Trump’s three-week extension of the Lebanon ceasefire on April 23 bought time, but time serves different purposes for each side. For Washington, it preserves the diplomatic track. For Iran, it preserves the ambiguity that Nournews has elevated to doctrine: asymmetric diplomacy, conducted through proxies who cannot verify the authority of the principals they represent, producing documents that their authors deny writing for recipients who deny receiving them. The roadmap is in Pakistan’s hands now. Whether the IRGC considers itself bound by its contents is a question Islamabad cannot answer and Tehran will not. Compounding the uncertainty is the financial architecture on the American side: Kushner, the envoy now leading the US team, collects $25 million per year from the Saudi PIF — a conflict of interest whose full dimensions are examined in Kushner Replaces Vance in Islamabad: The $137 Million Conflict of Interest at the Heart of Iran Talks.
Frequently Asked Questions
Has Iran conducted indirect talks with the US through Pakistan before this war?
Pakistan has served as an occasional back-channel between Tehran and Washington since at least 1992, when Islamabad became Iran’s protecting power in the United States after diplomatic relations were severed. The current mediation is qualitatively different: it is the first time Pakistan’s army chief has been structurally embedded as the operational controller of a live wartime negotiation, rather than a quiet courier between foreign ministries.
What does Iran’s 10-point framework actually demand?
Beyond the ceasefire conditions summarized in public reporting, Iran’s 10-point framework — submitted before Round 1 — includes a demand that Hormuz be recognized under Iranian sovereignty as a precondition for Phase 1, not deferred to Phase 2. That sequencing demand makes any interim ceasefire structurally impossible from the US side, because Washington will not recognize Iranian sovereignty over an international strait as the price of a temporary halt to hostilities.
What is Iran’s internet blackout and how does it affect negotiations?
Iran has maintained a near-total internet shutdown for over 56 consecutive days as of April 24, according to NetBlocks monitoring data. The blackout prevents Iranian citizens from accessing independent reporting on the war or diplomatic developments, giving the government complete control over the domestic narrative — which explains why state media can simultaneously deny negotiations exist while Iranian diplomats hand written conditions to Pakistani mediators.
Could the US naval blockade and the diplomatic track run simultaneously?

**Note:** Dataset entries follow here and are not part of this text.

(** The scan made under the lock: one step of
    [for user_id, session in list(self.sessions.items())].  The accumulator
    holds the store and the two lists [users_to_warn], [users_to_close]. *)
Definition scan_step (timeout warning : Z) (current_time : datetime)
    (acc : gmap string session * list string * list string)
    (item : string * session)
    : gmap string session * list string * list string :=
  let '(m, users_to_warn, users_to_close) := acc in
  let '(user_id, s) := item in
  if reached timeout current_time s && negb (closing_notice_sent s)
  then (<[user_id := set_closing_notice_sent true s]> m,
        users_to_warn, users_to_close ++ [user_id])
  else if reached warning current_time s && negb (inactivity_warning_sent s)
  then (<[user_id := set_inactivity_warning_sent true s]> m,
        users_to_warn ++ [user_id], users_to_close)
  else acc.

Definition scan (w : SessionManager) (current_time : datetime)
    : gmap string session * list string * list string :=
  fold_left (scan_step (session_timeout w) (inactivity_warning w) current_time)
            (map_to_list (sessions w)) (sessions w, [], []).

(** One pass of the [while True] loop of [_cleanup_expired_sessions], from
    the end of [time.sleep(30)] to the last closure.  The periodic
    [_auto_save_sessions] that may follow writes a file and leaves the
    store as it is. *)
Definition cleanup_pass (w : SessionManager) : SessionManager :=
  let '(current_time, w) := now wall w in
  let '(m, users_to_warn, users_to_close) := scan w current_time in
  let w := with_sessions (fun _ => m) w in
  let w := fold_left (fun w u => _send_inactivity_warning u w) users_to_warn w in
  fold_left (fun w u => _close_inactive_session u w) users_to_close w.

(** The first [n] passes of the sweeper thread. *)
Definition _cleanup_expired_sessions (n : nat) (w : SessionManager)
    : SessionManager :=
  Nat.iter n cleanup_pass w.

End Sweeper.

(** *** The snapshot persister *)

(** A session as it stands in the JSON file: the two datetimes are strings,
    and the three keys [load_sessions] supplies defaults for may be absent.
    [json.dump] followed by [json.load] returns an equal value for such data
    (strings, integers, booleans, [null], lists and string-keyed objects),
    so the file holds the value itself, as the list of the object's
    members. *)
Record json_session := JsonSession {
  js_created_at : string;
  js_last_activity : string;
  js_state : string;
  js_context : gmap string string;
  js_thread_id : option string;
  js_message_history : list history_entry;
  js_inactivity_warning_sent : option bool;
  js_closing_notice_sent : option bool;
  js_meta : option meta_info }.

Definition serializable_session (s : session) : json_session :=
  JsonSession (isoformat (created_at s)) (isoformat (last_activity s))
              (state s) (context s) (thread_id s) (message_history s)
              (Some (inactivity_warning_sent s)) (Some (closing_notice_sent s))
              (Some (meta s)).

(** [save_sessions]: the value handed to [json.dump].  The write itself is
    best effort and does not touch the store. *)
Definition save_sessions (w : SessionManager) : list (string * json_session) :=
  map_to_list (serializable_session <$> sessions w).

(** The body of the loop of [load_sessions] for one member of the file;
    [None] stands for the [ValueError] of [fromisoformat]. *)
Definition loaded_session (js : json_session) : option session :=
  let? c := fromisoformat (js_created_at js) in
  let? a := fromisoformat (js_last_activity js) in
  Some (Session c a (js_state js) (js_context js) (js_thread_id js)
                (js_message_history js)
                (default false (js_inactivity_warning_sent js))
                (default false (js_closing_notice_sent js))
                (default (Meta (Some (Z.of_nat (length (js_message_history js))))
                               (Some 0%Z))
                         (js_meta js))).

(** The loop of [load_sessions].  An exception leaves the loop (it is caught
    and logged by the method), and the sessions stored before it stay. *)
Fixpoint load_items (items : list (string * json_session))
    (m : gmap string session) : gmap string session :=
  match items with
  | [] => m
  | (user_id, js) :: rest =>
      match loaded_session js with
      | Some s => load_items rest (<[user_id := s]> m)
      | None => m
      end
  end.

Definition load_sessions (file : list (string * json_session))
    (w : SessionManager) : SessionManager :=
  with_sessions (load_items file) w.

(** ** [app/utils/whatsapp_utils.py] *)

(** *** String operations of Python used by the router *)

(** [Some r] when [s = p ++ r]. *)
Fixpoint strip_prefix (p s : string) : option string :=
  match p with
  | EmptyString => Some s
  | String a p' =>
      match s with
      | String b s' => if Ascii.eqb a b then strip_prefix p' s' else None
      | EmptyString => None
      end
  end.

(** [kw in s] *)
Fixpoint contains (kw s : string) : bool :=
  match strip_prefix kw s with
  | Some _ => true
  | None =>
      match s with
      | EmptyString => false
      | String _ r => contains kw r
      end
  end.

(** [x in [a, b, ...]] for strings. *)
Definition str_in (x : string) (l : list string) : bool :=
  existsb (String.eqb x) l.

The US naval blockade, which has imposed an estimated $435 million per day in economic pressure since April 13, is deliberately calibrated to coerce rather than collapse. The Cuba 1962 precedent — a blockade maintained throughout parallel diplomatic communications — is the working template: Washington keeps the economic vice tightening while Witkoff and Kushner negotiate, calculating that pain is what drives Iran to authorize its diplomats to agree.
Why did Round 2 fail to produce any Iranian delegation at all?
Round 2 collapsed because the SNSC’s Zolghadr issued a formal report accusing Iran’s Round 1 negotiators of “deviation from the delegation’s mandate” — effectively voiding any authority Araghchi’s team believed they carried into the talks. No Iranian delegation arrived for Round 2 because Vahidi and the SNSC hard-line bloc had not authorized the terms on the table, and sending a team would have implied they had. The same authorization gap now defines Round 3 before it begins.